Molecular Pathways: Mitogen-Activated Protein Kinase Pathway Mutations and Drug Resistance

Antonia L. Pritchard, Nicholas K. Hayward

Receptor tyrosine kinases are a diverse family of transmembrane proteins that can activate multiple pathways upon ligation of the receptor, one of which is the series of mitogen-activated protein kinase (MAPK) signaling cascades. The MAPK pathways play critical roles in a wide variety of cancer types, from hematologic malignancies to solid tumors. Aberrations include altered expression levels and activation states of pathway components, which can sometimes be attributable to mutations in individual members. The V600E mutation of BRAF was initially described in 2002 and has been found at particularly high frequency in melanoma and certain subtypes of colorectal cancer. In the relatively short time since this discovery, a family of drugs has been developed that specifically target this mutated BRAF isoform, which, after results from phase I/II and III clinical trials, was granted U.S. Food and Drug Administration approval in August 2011. Although these drugs produce clinically meaningful increases in progression-free and overall survival, due to acquired resistance they have not improved mortality rates. New drugs targeting other members of the MAPK pathways are in clinical trials or advanced stages of development.
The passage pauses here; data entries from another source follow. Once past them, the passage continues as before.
(** * detect-web-change: orchestration core, error classifier and state update

    A shallow embedding of the JavaScript sources
    [detect-change.js], [src/error-handler.js], [src/page-monitor.js],
    [src/change-detector.js], [src/state-manager.js],
    [src/browser-controller.js] and [src/slack-notifier.js], with the
    properties the specification states about them.

    Conventions.
    - A JavaScript string is a [string]: the bytes of its UTF-8 encoding, as
      Rocq reads a string literal; [s.includes(p)] is [Str.includes s p].
    - A thrown [Error] is a record with its [name] and [message]; a call that
      may throw returns [Res A].
    - Objects that are shared and mutated (configuration entries) live in an
      explicit store, see [StateManager].
    - Collaborators outside the core (the browser page, the webhook, the file
      system) are oracles: a [World] record fixes what each call answers, and
      the calls made on them are recorded, in order, as a list of [Event]s.
    - Of the calls on a [Logger] only those of [handleError] (the error line
      and the suggestions shown) and the warning of [closePage] are kept;
      time stamps are left out, the order of the events stands for them.
    - The class [ChangeDetector] of [src/change-detector.js] stands in the
      sources behind the tests of the notifier, in
      [src/slack-notifier.test.js]; its tests stand behind [src/config.js]. *)

From Stdlib Require Import String Ascii List Bool Arith Lia.
From stdpp Require Import base option list gmap strings pretty.

Local Open Scope string_scope.

(** ** Strings *)

Module Str.

(** The double quote character, used by the message templates. *)
Definition dq : string := String (ascii_of_nat 34) EmptyString.

(** [startsWith p s]: [p] is a prefix of [s]. *)
Fixpoint startsWith (p s : string) : bool :=
  match p with
  | EmptyString => true
  | String a p' =>
      match s with
      | EmptyString => false
      | String b s' => if Ascii.eqb a b then startsWith p' s' else false
      end
  end.

(** [String.prototype.includes]: [p] occurs in [s] as a substring. *)
Fixpoint includes (s p : string) : bool :=
  startsWith p s ||
  match s with
  | EmptyString => false
  | String _ s' => includes s' p
  end.

(** [hasChar c p]: the character [c] occurs in [p]. *)
Fixpoint hasChar (c : ascii) (p : string) : bool :=
  match p with
  | EmptyString => false
  | String a p' => Ascii.eqb a c || hasChar c p'
  end.

(** JavaScript truthiness of a string: the empty string is falsy. *)
Definition truthy (s : string) : bool :=
  match s with EmptyString => false | _ => true end.

(** [a || b] on strings. *)
Definition orElse (a b : string) : string := if truthy a then a else b.

(** The string of the bytes [l]. *)
Definition utf8 (l : list nat) : string :=
  string_of_list_ascii (List.map ascii_of_nat l).

(** The characters [String.prototype.trim] removes, each in UTF-8: the white
    space of ECMAScript (TAB, VT, FF, U+FEFF and the space separators of
    Unicode: SP, U+00A0, U+1680, U+2000 to U+200A, U+202F, U+205F, U+3000)
    and its line terminators (LF, CR, U+2028, U+2029). *)
Definition whiteSpace : list string :=
  [utf8 [9]; utf8 [10]; utf8 [11]; utf8 [12]; utf8 [13]; utf8 [32];
   utf8 [194; 160]; utf8 [225; 154; 128];
   utf8 [226; 128; 128]; utf8 [226; 128; 129]; utf8 [226; 128; 130];
   utf8 [226; 128; 131]; utf8 [226; 128; 132]; utf8 [226; 128; 133];
   utf8 [226; 128; 134]; utf8 [226; 128; 135]; utf8 [226; 128; 136];
   utf8 [226; 128; 137]; utf8 [226; 128; 138];
   utf8 [226; 128; 168]; utf8 [226; 128; 169]; utf8 [226; 128; 175];
   utf8 [226; 129; 159]; utf8 [227; 128; 128]; utf8 [239; 187; 191]].

Definition isWhiteSpace (w : string) : bool := existsb (String.eqb w) whiteSpace.

(** What follows the first character of [s] when that character is white
    space; a character of the table takes one, two or three bytes. *)
Definition leadingWhiteSpace (s : string) : option string :=
  match s with
  | EmptyString => None
  | String a s1 =>
      if isWhiteSpace (String a EmptyString) then Some s1
      else match s1 with
           | EmptyString => None
           | String b s2 =>
               if isWhiteSpace (String a (String b EmptyString)) then Some s2
               else match s2 with
                    | EmptyString => None
                    | String c s3 =>
                        if isWhiteSpace (String a (String b (String c EmptyString)))
                        then Some s3 else None
                    end
           end
  end.

(** [String.prototype.trimStart]: the leading white space is removed,
    character by character. *)
Fixpoint trimStart (s : string) : string :=
  match s with
  | EmptyString => s
  | String a s1 =>
      if isWhiteSpace (String a EmptyString) then trimStart s1
      else match s1 with
           | EmptyString => s
           | String b s2 =>
               if isWhiteSpace (String a (String b EmptyString)) then trimStart s2
               else match s2 with
                    | EmptyString => s
                    | String c s3 =>
                        if isWhiteSpace (String a (String b (String c EmptyString)))
                        then trimStart s3 else s
                    end
           end
  end.

(** [String.prototype.trimEnd]: of [c s'] the byte [c] stays, followed by
    what stays of [s'], unless the two make up a character of white space;
    then [s'] was white space from that character on and nothing stays. *)
Fixpoint trimEnd (s : string) : string :=
  match s with
  | EmptyString => EmptyString
  | String c s' =>
      let t := String c (trimEnd s') in
      if isWhiteSpace t then EmptyString else t
  end.

(** [String.prototype.trim]. *)
Definition trim (s : string) : string := trimEnd (trimStart s).

(** The strings of [l] one after the other. *)
Definition concat (l : list string) : string := String.concat "" l.

(** A byte that continues a character of more than one byte. *)
Definition continues (b : ascii) : bool :=
  ((128 <=? nat_of_ascii b) && (nat_of_ascii b <? 192))%nat.

End Str.

(** ** Errors and results of calls that may throw *)

(** A JavaScript [Error] value: its [name] (["Error"], ["TimeoutError"], ...)
    and its [message]. *)
Record Err := mkErr { name : string; message : string }.

(** [new Error(msg)]. *)
Definition newError (msg : string) : Err := mkErr "Error" msg.

Inductive Res (A : Type) : Type :=
| Ok (a : A)
| Throw (e : Err).
Arguments Ok {A} a.
Arguments Throw {A} e.

(** ** src/error-handler.js *)

Module ErrorHandler.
It is hoped that combination therapies of these new drugs in conjunction with BRAF inhibitors will counteract the mechanisms of resistance and provide cures. The clinical implementation of next-generation sequencing is leading to a greater understanding of the genetic architecture of tumors, along with acquired mechanisms of drug resistance, which will guide the development of tumor-specific inhibitors and combination therapies in the future.